#### [TASK DATA]

○ ○ ○ ○

(* ===== verification/Frames.v ===== *)
(** * Calls that leave the store alone

    The helpers of the services that talk to Redis, the mail provider or a
    library but not to Postgres keep any relation on the store; the lemmas are
    [tracks] hints, so that a walk along a service stops at them. *)

From S2P Require Import Prelude.
From S2P Require Import GoLib.
From S2P Require Import Model.
From S2P Require Import Runtime.
From S2P Require Import Logic.
From S2P Require Import Queries.
From S2P Require Import Password.
From S2P Require Import Tokens.
From S2P Require Import Codes.
From S2P Require Import Mfa.
From S2P Require Import Login.
From S2P Require Import Sso.
From S2P Require Import Admin.
From S2P Require Import Passkey.

#[local] Open Scope Z_scope.
#[local] Open Scope go_scope.

Section frames.
Context `{TL : TextLib} `{UL : UuidLib} `{HL : HashLib} `{JL : JwtLib} `{OL : TotpLib} `{AL : AeadLib}
  `{WL : WebAuthnLib} `{CL : TimeLib} `{OI : OidcLib}.
Context (R : relation DB) `{!PreOrder R}.

Lemma ActivePepperManager_db : db_tracks R ActivePepperManager.
Proof. unfold ActivePepperManager. db_tracks. Qed.
Lemma IDKey_db a b c d e f : db_tracks R (IDKey a b c d e f).
Proof. unfold IDKey. db_tracks. Qed.
Hint Resolve ActivePepperManager_db IDKey_db : tracks.
Lemma HashPasswordPHC_db p : db_tracks R (HashPasswordPHC p).
Proof. unfold HashPasswordPHC, randomSalt. db_tracks. Qed.
Lemma VerifyPasswordPHC_db p phc b : db_tracks R (VerifyPasswordPHC p phc b).
Proof. intros e w. rewrite VerifyPasswordPHC_spec. destruct (phc_check _ _ _ _). rewrite burn_n_eq. simpl. reflexivity. Qed.
Lemma VerifyDummyPassword_db p : db_tracks R (VerifyDummyPassword p).
Proof. intros e w. rewrite VerifyDummyPassword_spec. simpl. reflexivity. Qed.
Lemma ShouldRehashActive_db p : db_tracks R (ShouldRehashActive p).
Proof. unfold ShouldRehashActive. db_tracks. Qed.
Lemma redis_Get_db k : db_tracks R (redis_Get k).
Proof. unfold redis_Get. db_tracks. Qed.
Lemma redis_Exists_db k : db_tracks R (redis_Exists k).
Proof. unfold redis_Exists. db_tracks. Qed.
Lemma redis_Set_db k v t : db_tracks R (redis_Set k v t).
Proof. unfold redis_Set. db_tracks. Qed.
Lemma redis_Del_db ks : db_tracks R (redis_Del ks).
Proof. unfold redis_Del. db_tracks. Qed.
Hint Resolve redis_Get_db redis_Exists_db redis_Set_db redis_Del_db : tracks.
Lemma IsValidTemporarySession_db id x : db_tracks R (IsValidTemporarySession id x).
Proof. unfold IsValidTemporarySession. db_tracks. Qed.
Lemma GenerateSession_db id x : db_tracks R (GenerateSession id x).
Proof. unfold GenerateSession. db_tracks. Qed.
Lemma GenerateTemporarySession_db id x : db_tracks R (GenerateTemporarySession id x).
Proof. unfold GenerateTemporarySession. db_tracks. Qed.
Lemma DeleteTemporarySession_db id : db_tracks R (DeleteTemporarySession id).
Proof. unfold DeleteTemporarySession. db_tracks. Qed.
Lemma DeleteSession_db id : db_tracks R (DeleteSession id).
Proof. unfold DeleteSession. db_tracks. Qed.
Lemma RandomToken_db n : db_tracks R (RandomToken n).
Proof. unfold RandomToken. db_tracks. Qed.
Hint Resolve IsValidTemporarySession_db GenerateSession_db GenerateTemporarySession_db RandomToken_db : tracks.
Lemma generateAccessJWT_db a b c d t : db_tracks R (generateAccessJWT a b c d t).
Proof. unfold generateAccessJWT. db_tracks. Qed.
Lemma generateAndStoreRefresh_db a t : db_tracks R (generateAndStoreRefresh a t).
Proof. unfold generateAndStoreRefresh. db_tracks. Qed.
Hint Resolve generateAccessJWT_db generateAndStoreRefresh_db : tracks.
Lemma GenerateUserTokens_db a b c t t' : db_tracks R (GenerateUserTokens a b c t t').
Proof. unfold GenerateUserTokens. db_tracks. Qed.
Lemma RotateSessionTokens_db a b c d t t' : db_tracks R (RotateSessionTokens a b c d t t').
Proof. unfold RotateSessionTokens. db_tracks. Qed.
Lemma GenerateTemporaryJWT_db a b t : db_tracks R (GenerateTemporaryJWT a b t).
Proof. unfold GenerateTemporaryJWT. db_tracks. Qed.
Lemma parseJWT_db a b : db_tracks R (parseJWT a b).
Proof. unfold parseJWT. db_tracks. Qed.
Hint Resolve parseJWT_db : tracks.
Lemma VerifyAndParseTemporaryJWT_db a b : db_tracks R (VerifyAndParseTemporaryJWT a b).
Proof. unfold VerifyAndParseTemporaryJWT. db_tracks. Qed.
Lemma GenerateCode_db : db_tracks R GenerateCode.
Proof. unfold GenerateCode. db_tracks. Qed.
Lemma SaveVerificationCode_db a m : db_tracks R (SaveVerificationCode a m).
Proof. unfold SaveVerificationCode. db_tracks. Qed.
Lemma GetVerificationCode_db a : db_tracks R (GetVerificationCode a).
Proof. unfold GetVerificationCode. db_tracks. Qed.
Lemma SaveMFAOTPCode_db a b c m : db_tracks R (SaveMFAOTPCode a b c m).
Proof. unfold SaveMFAOTPCode. db_tracks. Qed.
Lemma GetMFAOTPCode_db a b c : db_tracks R (GetMFAOTPCode a b c).
Proof. unfold GetMFAOTPCode. db_tracks. Qed.
Lemma DeleteMFAOTPCode_db a b c : db_tracks R (DeleteMFAOTPCode a b c).
Proof. unfold DeleteMFAOTPCode. db_tracks. Qed.
Lemma SendEmailVerificationEmail_db a b : db_tracks R (SendEmailVerificationEmail a b).
Proof. unfold SendEmailVerificationEmail. db_tracks. Qed.
Lemma SendPasswordResetEmail_db a b : db_tracks R (SendPasswordResetEmail a b).
Proof. unfold SendPasswordResetEmail. db_tracks. Qed.
Lemma GenerateTOTPSecret_db a b : db_tracks R (GenerateTOTPSecret a b).
Proof. unfold GenerateTOTPSecret. db_tracks. Qed.
Lemma GenerateMFARecoveryCode_db : db_tracks R GenerateMFARecoveryCode.
Proof. unfold GenerateMFARecoveryCode. db_tracks. Qed.
Lemma EncryptMFASecret_db a : db_tracks R (EncryptMFASecret a).
Proof. unfold EncryptMFASecret, mfaGCM. db_tracks. Qed.
Lemma DecryptMFASecret_db a : db_tracks R (DecryptMFASecret a).
Proof. unfold DecryptMFASecret, mfaGCM. db_tracks. Qed.
Lemma VerifyOIDCToken_db a k i au : db_tracks R (VerifyOIDCToken a k i au).
Proof. unfold VerifyOIDCToken. db_tracks. Qed.
Lemma locked_now_db a c : db_tracks R (locked_now a c).
Proof. unfold locked_now. db_tracks. Qed.
Lemma saveWebAuthnSession_db k s : db_tracks R (saveWebAuthnSession k s).
Proof. unfold saveWebAuthnSession. db_tracks. Qed.
Lemma getWebAuthnSession_db k : db_tracks R (getWebAuthnSession k).
Proof. unfold getWebAuthnSession. db_tracks. Qed.
Hint Resolve GenerateMFARecoveryCode_db : tracks.
Lemma generate_recovery_codes_db n a b : db_tracks R (generate_recovery_codes n a b).
Proof. revert a b. induction n as [|n IH]; intros a b; cbn [generate_recovery_codes]; db_tracks. Qed.
Hint Resolve generate_recovery_codes_db : tracks.
Lemma generateRecoveryCodes_db n : db_tracks R (generateRecoveryCodes n).
Proof. unfold generateRecoveryCodes. db_tracks. Qed.
Lemma delete_sessions_db ids : db_tracks R (delete_sessions ids).
Proof. unfold delete_sessions. pose proof DeleteSession_db. db_tracks. Qed.
Lemma try_usernames_db a b n : db_tracks R (try_usernames a b n).
Proof. revert b. induction n as [|n IH]; intros b; cbn [try_usernames]; db_tracks. Qed.
Hint Resolve try_usernames_db : tracks.
Lemma generateUniqueUsernameFromEmail_db a : db_tracks R (generateUniqueUsernameFromEmail a).
Proof. unfold generateUniqueUsernameFromEmail. db_tracks. Qed.
End frames.

#[export] Hint Resolve ActivePepperManager_db IDKey_db HashPasswordPHC_db VerifyPasswordPHC_db
  VerifyDummyPassword_db ShouldRehashActive_db redis_Get_db redis_Exists_db
  redis_Set_db redis_Del_db IsValidTemporarySession_db GenerateSession_db
  GenerateTemporarySession_db DeleteTemporarySession_db DeleteSession_db RandomToken_db
  generateAccessJWT_db generateAndStoreRefresh_db GenerateUserTokens_db RotateSessionTokens_db
  GenerateTemporaryJWT_db parseJWT_db VerifyAndParseTemporaryJWT_db GenerateCode_db
  SaveVerificationCode_db GetVerificationCode_db SaveMFAOTPCode_db GetMFAOTPCode_db
  DeleteMFAOTPCode_db SendEmailVerificationEmail_db SendPasswordResetEmail_db GenerateTOTPSecret_db
  GenerateMFARecoveryCode_db EncryptMFASecret_db DecryptMFASecret_db VerifyOIDCToken_db
  locked_now_db saveWebAuthnSession_db getWebAuthnSession_db generate_recovery_codes_db
  generateRecoveryCodes_db delete_sessions_db try_usernames_db generateUniqueUsernameFromEmail_db : tracks.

○ ○ ○ ○

#### [PROBLEM REQUIREMENTS]
Word for word, restate the lines of the data above that fall between the line holding "Lemma delete_sessions_db ids" and the line holding "Hint Resolve try_usernames_db : tracks.", inclusive, and no other lines.

#### [EXERCISE SOLUTION]
Lemma delete_sessions_db ids : db_tracks R (delete_sessions ids).
Proof. unfold delete_sessions. pose proof DeleteSession_db. db_tracks. Qed.
Lemma try_usernames_db a b n : db_tracks R (try_usernames a b n).
Proof. revert b. induction n as [|n IH]; intros b; cbn [try_usernames]; db_tracks. Qed.
Hint Resolve try_usernames_db : tracks.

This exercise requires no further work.